> **THE PROBLEM**
In this material, which lines include the string "from"? Show them.

> **EXCERPTED DATA**
Lemma addOpposite_present body name positions g :
  positions !! body = Some g ->
  addOpposite body name positions !! name =
  Some (longitudeToGate ((longitude g + JS.lit 180) %% JS.lit 360)).
Proof. intros Hg. unfold addOpposite. rewrite Hg. apply lookup_insert_eq. Qed.

(** The two derivation steps, as applied to each epoch's map. *)
Local Abbreviation derived positions :=
  (addOpposite "Sun" "Earth" (addOpposite "NorthNode" "SouthNode" positions)).

Lemma chart_maps (birthDate : Date) :
  let chart := calculateChart sweph birthDate in
  personality chart = derived (bodyPositions sweph (birthJulianDay chart) ∅) /\
  design chart = derived (bodyPositions sweph (designJulianDay chart) ∅).
Proof.
  cbv zeta. unfold calculateChart.
  cbn [personality design birthJulianDay designJulianDay].
  split; reflexivity.
Qed.

Lemma derived_tracked positions key :
  key ≠ "SouthNode" -> key ≠ "Earth" -> derived positions !! key = positions !! key.
Proof. intros H1 H2. rewrite !addOpposite_other by assumption. reflexivity. Qed.

(** The opposition law on a map after the two derivation steps. *)
Lemma derived_opposition positions body name g :
  (body, name) ∈ [("Sun", "Earth"); ("NorthNode", "SouthNode")] ->
  derived positions !! body = Some g ->
  derived positions !! name =
  Some (longitudeToGate ((longitude g + JS.lit 180) %% JS.lit 360)).
Proof.
  intros Hpair Hg.
  rewrite derived_tracked in Hg
    by (repeat (apply elem_of_cons in Hpair as [[= -> ->]|Hpair]; [discriminate|]);
        by apply elem_of_nil in Hpair).
  apply elem_of_cons in Hpair as [[= -> ->]|Hpair].
  - apply addOpposite_present. rewrite addOpposite_other by discriminate. exact Hg.
  - apply elem_of_cons in Hpair as [[= -> ->]|Hpair]; [|by apply elem_of_nil in Hpair].
    rewrite addOpposite_other by discriminate.
    apply addOpposite_present. exact Hg.
Qed.

End ChartBuilder.

(** C6. Opposition law.  In each epoch map of a chart, whenever the Sun is
    present, Earth is present and is the gate code of
    [(Sun.longitude + 180) % 360], so that its stored longitude is
    [normalize (Sun.longitude + 180)]; the same holds for the South Node
    with respect to the North Node.  Both are computed from the stored
    longitude, and neither name is among the bodies queried from the
    provider. *)
Theorem opposition_law
    (sweph : Sweph) (birthDate : Date)
    (positions : gmap string GateCode) (body name : string) (g : GateCode) :
  let chart := calculateChart sweph birthDate in
  positions ∈ [personality chart; design chart] ->
  (body, name) ∈ [("Sun", "Earth"); ("NorthNode", "SouthNode")] ->
  positions !! body = Some g ->
  exists o : GateCode,
    positions !! name = Some o /\
    o = longitudeToGate ((longitude g + JS.lit 180) %% JS.lit 360) /\
    longitude o = normalize (longitude g + JS.lit 180) /\
    name ∉ (PLANETS sweph).*1.
Proof.
  intros chart Hmap Hpair Hg.
  exists (longitudeToGate ((longitude g + JS.lit 180) %% JS.lit 360)).
  destruct (chart_maps sweph birthDate) as [Hp Hd]. fold chart in Hp, Hd.
  split; [|split; [reflexivity|split]].
  - apply elem_of_cons in Hmap as [->|Hmap];
      [|apply elem_of_cons in Hmap as [->|Hmap]; [|by apply elem_of_nil in Hmap]].
    + rewrite Hp in Hg |- *. exact (derived_opposition _ _ _ _ Hpair Hg).
    + rewrite Hd in Hg |- *. exact (derived_opposition _ _ _ _ Hpair Hg).
  - rewrite longitude_normalized. apply normalize_rem.
  - rewrite PLANETS_names.
    apply elem_of_cons in Hpair as [[= -> ->]|Hpair];
      [|apply elem_of_cons in Hpair as [[= -> ->]|Hpair];
        [|by apply elem_of_nil in Hpair]];
      rewrite !not_elem_of_cons; repeat split;
        try discriminate; apply not_elem_of_nil.
Qed.

Lemma opposition_law_witness :
  let sweph := circularSweph noneFails in
  let chart := calculateChart sweph fixtureDate in
  let sun := longitudeToGate (normalize (dateToJulian sweph fixtureDate)) in
  personality chart !! "Sun" = Some sun /\
  exists o : GateCode,
    personality chart !! "Earth" = Some o /\
    o = longitudeToGate ((longitude sun + JS.lit 180) %% JS.lit 360) /\
    longitude o = normalize (longitude sun + JS.lit 180) /\
    "Earth" ∉ (PLANETS sweph).*1.
Proof.
  cbv zeta.
  assert (Hsun : personality (calculateChart (circularSweph noneFails) fixtureDate)
                   !! "Sun"
                 = Some (longitudeToGate
                           (normalize (dateToJulian (circularSweph noneFails)
                                                    fixtureDate))))
    by (vm_compute; reflexivity).
  split; [exact Hsun|].
  apply (opposition_law (circularSweph noneFails) fixtureDate
           _ "Sun" "Earth" _).
  - apply list_elem_of_here.
  - apply list_elem_of_here.
  - exact Hsun.
Defined.

(** C8. Partial-result policy.  A chart is produced for every provider and
    birth date, and for each tracked body and each epoch the body is in
    that epoch's map exactly when its own query at that epoch succeeded,
    and is then the gate code of the longitude returned: a failed query
    omits that body from that map and nothing else that was queried. *)
Theorem partial_result_policy
    (sweph : Sweph) (birthDate : Date) (name : string) (planetId : Z) :
  (name, planetId) ∈ PLANETS sweph ->
  let flags := Z.lor (SEFLG_SWIEPH (constants sweph)) (SEFLG_SPEED (constants sweph)) in
  let chart := calculateChart sweph birthDate in
  let atBirth := calc_ut sweph (birthJulianDay chart) planetId flags in
  let atDesign := calc_ut sweph (designJulianDay chart) planetId flags in
  personality chart !! name =
    (if JS.truthy (error atBirth) then None
     else Some (longitudeToGate (data0 atBirth))) /\
  design chart !! name =
    (if JS.truthy (error atDesign) then None
     else Some (longitudeToGate (data0 atDesign))).
Proof.
  intros Hin flags chart atBirth atDesign.
  destruct (chart_maps sweph birthDate) as [Hp Hd]. fold chart in Hp, Hd.
  destruct (PLANETS_not_derived sweph name planetId Hin) as [Hs He].
  rewrite Hp, Hd, !derived_tracked by assumption.
  split; apply bodyPositions_lookup; exact Hin.
Qed.

Lemma partial_result_policy_witness :
  let sweph := circularSweph moonFails in
  let chart := calculateChart sweph fixtureDate in
  ("Moon", 1%Z) ∈ PLANETS sweph /\
  personality chart !! "Moon" = None /\
  design chart !! "Moon" = None.
Proof.
  cbv zeta. split.
  - apply list_elem_of_further, list_elem_of_here.
  - apply (partial_result_policy (circularSweph moonFails) fixtureDate "Moon" 1).
    apply list_elem_of_further, list_elem_of_here.
Defined.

> **ANSWER TO THIS TASK**
    with respect to the North Node.  Both are computed from the stored
    longitude, and neither name is among the bodies queried from the
    omits that body from that map and nothing else that was queried. *)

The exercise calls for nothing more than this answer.